Эту проблему Кант пытается разрешить посредством ссылки на идеальность времени. Свобода в мире ноуменов, если она там есть, существует вне времени и вытекает именно из его отсутствия, делающего всякую причинно-следственную связь (во всяком случае в категориальном ее смысле) невозможной. Практический разум, принимающий нравственные решения в условиях мира феноменов, действует во времени, используя его для каузального воздействия на поступки людей, но тот же разум «не признает никакого различия во времени…» (11, т. 4, ч. 1, стр. 428). Время же из всех глубинных структур субъекта наиболее удалено от всего чувственного.

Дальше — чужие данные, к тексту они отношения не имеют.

(** * The currency converter widget: rate cache, rate resolution, conversion

    A shallow embedding of [src/script.js] (class [CurrencyConverter]).

    - JavaScript numbers are IEEE 754 binary64 values: Rocq's primitive
      [float], with the same rounding, NaN and signed zeros.
    - The values that reach the rate cache come out of [response.json()]:
      [value] below has the JSON leaves null, boolean and number, and JSON
      objects as finite maps of own properties.  String and array leaves are
      outside the model (their conversion to a number goes through the
      host's string parser).  A property read is a read of an own
      property: [Get] and [cacheGet] agree with the source's [v[k]] for
      every name [k] that is not the name of a property inherited from
      [Object.prototype] ([inherited] lists those names).  For such a name
      and no own property the source finds a function (or the prototype
      itself) where the model finds [undefined]; no currency code is such a
      name, and the statements about codes that no table knows carry the
      hypothesis [inherited k = false].
    - The instance ([this]), the part of the DOM the methods write, the
      console and the log of requested URLs are one explicit state; the
      network and the clock are an environment ([host]).  A method is a
      state transformer that either returns or throws.  Each [async] method
      is run to completion: the interleaving of two pending methods is not
      modelled, only the order in which fetch completions reach the cache
      (module [Completions]). *)

From Stdlib Require Import PrimFloat FloatAxioms SpecFloat FloatOps.
From stdpp Require Import gmap strings list fin_maps.

Set Warnings "-inexact-float".
Open Scope string_scope.

(** ** Values and errors *)

#[warnings="-register-all"] Inductive value :=
| VUndefined
| VNull
| VBool (b : bool)
| VNum (x : float)
| VObj (o : gmap string value).

Inductive error :=
| TypeError
| RangeError
| SyntaxError
| NetworkError (reason : string).

Inductive result (A : Type) :=
| Ok (a : A)
| Throw (e : error).
Arguments Ok {A} a.
Arguments Throw {A} e.

(** [!x] is [negb (truthy x)]; [x || y] evaluates [y] only if [x] is falsy. *)
Definition falsy_num (x : float) : bool := is_zero x || is_nan x.

Definition truthy (v : value) : bool :=
  match v with
  | VUndefined | VNull => false
  | VBool b => b
  | VNum x => negb (falsy_num x)
  | VObj _ => true
  end.

(** The names of the properties every object inherits from
    [Object.prototype]. *)
Definition objectPrototypeNames : list string :=
  ["constructor"; "__defineGetter__"; "__defineSetter__"; "hasOwnProperty";
   "__lookupGetter__"; "__lookupSetter__"; "isPrototypeOf";
   "propertyIsEnumerable"; "toString"; "valueOf"; "__proto__";
   "toLocaleString"].

Definition inherited (k : string) : bool :=
  existsb (String.eqb k) objectPrototypeNames.

(** [v[k]] for a name [k] that is not inherited: reading a property of
    [undefined] or [null] throws; a number or a boolean has no own
    property; an object yields its own property or [undefined].  An own
    property is found under any name. *)
Definition Get (v : value) (k : string) : result value :=
  match v with
  | VUndefined | VNull => Throw TypeError
  | VBool _ | VNum _ => Ok VUndefined
  | VObj o => Ok (default VUndefined (o !! k))
  end.

(** The conversion applied to the operands of [*] and [/].  A plain object
    converts through [Object.prototype.toString] to NaN, unless an own
    (hence not callable) property shadows [toString], in which case the
    conversion to a primitive throws. *)
Definition ToNumber (v : value) : result float :=
  match v with
  | VUndefined => Ok nan
  | VNull => Ok 0%float
  | VBool b => Ok (if b then 1%float else 0%float)
  | VNum x => Ok x
  | VObj o => if decide (is_Some (o !! "toString")) then Throw TypeError else Ok nan
  end.

(** [data.rates || data]: the table taken out of a response body, either
    the [rates] member of a wrapper or the body itself. *)
Definition ratesOrData (data : value) : result value :=
  match Get data "rates" with
  | Ok rates => Ok (if truthy rates then rates else data)
  | Throw e => Throw e
  end.

(** The entry of a table that [table[code] || ...] settles on: present and
    truthy. *)
Definition entry (table : gmap string value) (code : string) : option value :=
  match table !! code with
  | Some d => if truthy d then Some d else None
  | None => None
  end.

(** ** The environment: network and clock *)

(** [fetch] either rejects or resolves to a response; [response.json()]
    either rejects (body not JSON) or resolves to the parsed body. *)
Record response := mkResponse {
  ok : bool;
  body : result value
}.

Inductive fetch_outcome :=
| FetchReject (e : error)
| FetchResolve (r : response).

(** The outcome of a request may depend on the URL and on the requests
    made before it (in chronological order). *)
Record host := mkHost {
  host_fetch : list string -> string -> fetch_outcome;
  host_now : list string -> nat
}.

(** ** The state *)

(** What [resultContent.innerHTML] holds.  The markup of a result is kept
    as the four values it is formatted from: the amount given to the
    currency formatter, the two codes and the rate given to [toFixed]. *)
Inductive html :=
| HtmlInitial
| HtmlResult (amount : float) (from to : string) (rate : float)
| HtmlError (message : string).

(** The elements written by [showLoading], [showResult] and [showError]. *)
Record elements := mkElements {
  loading_show : bool;
  resultContent_display : string;
  result_error : bool;
  result_show : bool;
  resultContent_innerHTML : html;
  rateInfo_display : string
}.

Record converter := mkConverter {
  exchangeRates : gmap string value;
  lastUpdate : option nat;
  page : elements;
  console : list (string * error);
  requests : list string
}.

Definition set_exchangeRates (f : gmap string value -> gmap string value) (s : converter) : converter :=
  mkConverter (f (exchangeRates s)) (lastUpdate s) (page s) (console s) (requests s).

Definition set_lastUpdate (t : option nat) (s : converter) : converter :=
  mkConverter (exchangeRates s) t (page s) (console s) (requests s).

Definition set_page (f : elements -> elements) (s : converter) : converter :=
  mkConverter (exchangeRates s) (lastUpdate s) (f (page s)) (console s) (requests s).

Definition set_console (f : list (string * error) -> list (string * error)) (s : converter) : converter :=
  mkConverter (exchangeRates s) (lastUpdate s) (page s) (f (console s)) (requests s).

Definition set_requests (f : list string -> list string) (s : converter) : converter :=
  mkConverter (exchangeRates s) (lastUpdate s) (page s) (console s) (f (requests s)).

(** ** Computations: state plus exceptions *)

Definition M (A : Type) : Type := converter -> result A * converter.

Definition ret {A} (a : A) : M A := fun s => (Ok a, s).

Definition bind {A B} (m : M A) (k : A -> M B) : M B :=
  fun s => match m s with
           | (Ok a, s') => k a s'
           | (Throw e, s') => (Throw e, s')
           end.

Definition throw {A} (e : error) : M A := fun s => (Throw e, s).

(** [try { m } catch (error) { h error }] *)
Definition try_catch {A} (m : M A) (h : error -> M A) : M A :=
  fun s => match m s with
           | (Ok a, s') => (Ok a, s')
           | (Throw e, s') => h e s'
           end.

Definition gets {A} (f : converter -> A) : M A := fun s => (Ok (f s), s).

Definition modify (f : converter -> converter) : M unit := fun s => (Ok tt, f s).

Definition lift {A} (r : result A) : M A := fun s => (r, s).

#[global] Instance M_ret : MRet M := @ret.
#[global] Instance M_bind : MBind M := fun A B k m => bind m k.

В указанных его переменчивых судьбах оно оказывается как бы «мостиком», соединяющим вечный мир свободы с преходящим миром явлений природы.

Решение выглядит для строя мыслей Канта естественным, но оно мнимо. Вопрос о том, как трансцендентное опыту теоретически делается ему имманентным, практически остается без ответа. По-прежнему непонятно, почему «чистая» свобода «не препятствует естественному закону явлений» (11, т. 4, ч. 1, стр. 168), каким образом моральное долженствование (Sollen) вторгается в природную необходимость (Mussen) и как вообще потусторонний мир связан с посюсторонним, сущность — с явлениями. Онтологического обоснования того, что категорический императив проникает в сферу легальных, а тем более безнравственных поступков, у Канта не получилось.

Он прибегает поэтому к обоснованию психологическому. Для совершения легальных поступков неиспорченному и мыслящему человеку не приходится себя пересиливать. Но последовать зову морального долга совершенно «свободно», не переживая ломки своих естественных склонностей и побуждений и не вступая с ними в трудную борьбу, невозможно. Далеко не достаточной поддержкой человеку в его нравственных борениях оказывается ссылка на то, что категорический императив воспитывает его характер, а именно учит «отбросить» притязания себялюбия и развивает чувство уважения к долгу, которое «ослабляет тормозящее влияние склонностей… Для реализации категорического императива в эмпирической жизни, пусть не абсолютной, но только регулятивной, прогресс которой уходит в бесконечность, нужны иные, более сильные основания, которые были бы и психологическими условиями.

Кант выдвигает три таких условия, которые он считает необходимыми допущениями, постулатами. Три постулата практического разума суть условия sine qua non применимости, а значит, осмысленности категорического императива в мире явлений. Это обоснования проникновения свободы в сферу природы, составляющие его глубинную онтологию.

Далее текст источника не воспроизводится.